- WHAT TO PRODUCE
Only a number is wanted here: the number of lines of the data that include "lowerChar".

[[ RECORDS FOR THIS EXERCISE, beginning ]]

(** * Context-Sensei transcript analysis: a shallow embedding of
      [src/utils/textAnalysis.ts] (class [TextAnalyzer]) and of the
      [AIAnalyzer] it delegates to.

    JavaScript strings are modelled as [string] over 8-bit characters
    (the ASCII fragment of UTF-16: one code unit per character), regular
    expressions as an abstract syntax run by a backtracking matcher that
    follows the ECMAScript continuation semantics, luxon [DateTime]
    values at local midnight as day numbers. *)

From Stdlib Require Import String Ascii List Bool Arith ZArith QArith Lia Permutation.
Import ListNotations.

Local Open Scope string_scope.
Local Open Scope list_scope.
Local Open Scope nat_scope.

(* ================================================================== *)
(** ** Characters and strings *)
(* ================================================================== *)

Module Str.

Definition code (c : ascii) : nat := nat_of_ascii c.

Definition between (lo hi : nat) (c : ascii) : bool :=
  (lo <=? code c) && (code c <=? hi).

Definition isUpper : ascii -> bool := between 65 90.
Definition isLower : ascii -> bool := between 97 122.
Definition isDigit : ascii -> bool := between 48 57.

(** [\w] *)
Definition isWord (c : ascii) : bool :=
  isUpper c || isLower c || isDigit c || (code c =? 95).

(** [\s] and the characters removed by [String.prototype.trim]:
    TAB, LF, VT, FF, CR and SPACE. *)
Definition isSpace (c : ascii) : bool :=
  between 9 13 c || (code c =? 32).

(** [.] without the [s] flag: anything but a line terminator. *)
Definition isDot (c : ascii) : bool :=
  negb ((code c =? 10) || (code c =? 13)).

Definition lowerChar (c : ascii) : ascii :=
  if isUpper c then ascii_of_nat (code c + 32) else c.

Definition upperChar (c : ascii) : ascii :=
  if isLower c then ascii_of_nat (code c - 32) else c.

Definition chars : string -> list ascii := list_ascii_of_string.
Definition ofChars : list ascii -> string := string_of_list_ascii.

(** [s.toLowerCase()], [s.toUpperCase()] *)
Definition toLowerCase (s : string) : string := ofChars (map lowerChar (chars s)).
Definition toUpperCase (s : string) : string := ofChars (map upperChar (chars s)).

Fixpoint dropSpaces (l : list ascii) : list ascii :=
  match l with
  | c :: l' => if isSpace c then dropSpaces l' else l
  | [] => []
  end.

(** [s.trim()] *)
Definition trim (s : string) : string :=
  ofChars (rev (dropSpaces (rev (dropSpaces (chars s))))).

Fixpoint prefixb (p l : list ascii) : bool :=
  match p, l with
  | [], _ => true
  | a :: p', b :: l' => Ascii.eqb a b && prefixb p' l'
  | _ :: _, [] => false
  end.

Fixpoint infixb (p l : list ascii) : bool :=
  prefixb p l || match l with [] => false | _ :: l' => infixb p l' end.

(** [s.includes(p)] *)
Definition includes (s p : string) : bool := infixb (chars p) (chars s).

(** [xs.includes(x)] on an array of strings *)
Definition mem (x : string) (xs : list string) : bool :=
  existsb (String.eqb x) xs.

(** [s.split(/\s+/)]: the pieces between maximal runs of whitespace; a
    leading or trailing run leaves an empty piece, and the empty string
    splits into one empty piece. *)
Fixpoint splitWs (cur : list ascii) (inRun : bool) (l : list ascii) : list string :=
  match l with
  | [] => [ofChars (rev cur)]
  | c :: l' =>
      if isSpace c
      then if inRun then splitWs cur true l'
           else ofChars (rev cur) :: splitWs [] true l'
      else splitWs (c :: cur) false l'
  end.

(** [s.split('\n')] *)
Fixpoint splitLines (cur : list ascii) (l : list ascii) : list string :=
  match l with
  | [] => [ofChars (rev cur)]
  | c :: l' =>
      if code c =? 10
      then ofChars (rev cur) :: splitLines [] l'
      else splitLines (c :: cur) l'
  end.

(** [xs.join(sep)] *)
Fixpoint join (sep : string) (xs : list string) : string :=
  match xs with
  | [] => EmptyString
  | [x] => x
  | x :: xs' => x ++ sep ++ join sep xs'
  end.

End Str.

(* ================================================================== *)
(** ** Regular expressions *)
(* ================================================================== *)

Module Re.

Inductive re : Type :=
| Eps                                   (* empty pattern *)
| Chr (c : ascii)                       (* a literal character *)
| Cls (p : ascii -> bool)               (* a class: [\w], [\d], [[A-Z]], [.] *)
| Seq (a b : re)
| Alt (a b : re)
| Star (greedy : bool) (a : re)         (* [a*] and [a*?] *)
| Grp (n : nat) (a : re)                (* the n-th capturing group *)
| Bol                                   (* [^] *)
| Eol                                   (* [$] *)
| Wb.                                   (* [\b] *)

Record mstate : Type := MState {
  pos  : nat;                           (* index of the next character *)
  prev : option ascii;                  (* the character before it *)
  rest : list ascii;                    (* the input from [pos] on *)
  caps : list (nat * list ascii)        (* captures, latest first *)
}.

Definition advance (c : ascii) (cs : list ascii) (st : mstate) : mstate :=
  MState (S (pos st)) (Some c) cs (caps st).

Definition isWordOpt (o : option ascii) : bool :=
  match o with Some c => Str.isWord c | None => false end.

Definition chrEq (ci : bool) (a b : ascii) : bool :=
  if ci then Ascii.eqb (Str.lowerChar a) (Str.lowerChar b) else Ascii.eqb a b.

Definition clsIn (ci : bool) (p : ascii -> bool) (c : ascii) : bool :=
  p c || (ci && (p (Str.lowerChar c) || p (Str.upperChar c))).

[[ RECORDS FOR THIS EXERCISE, end ]]

- REPLY
4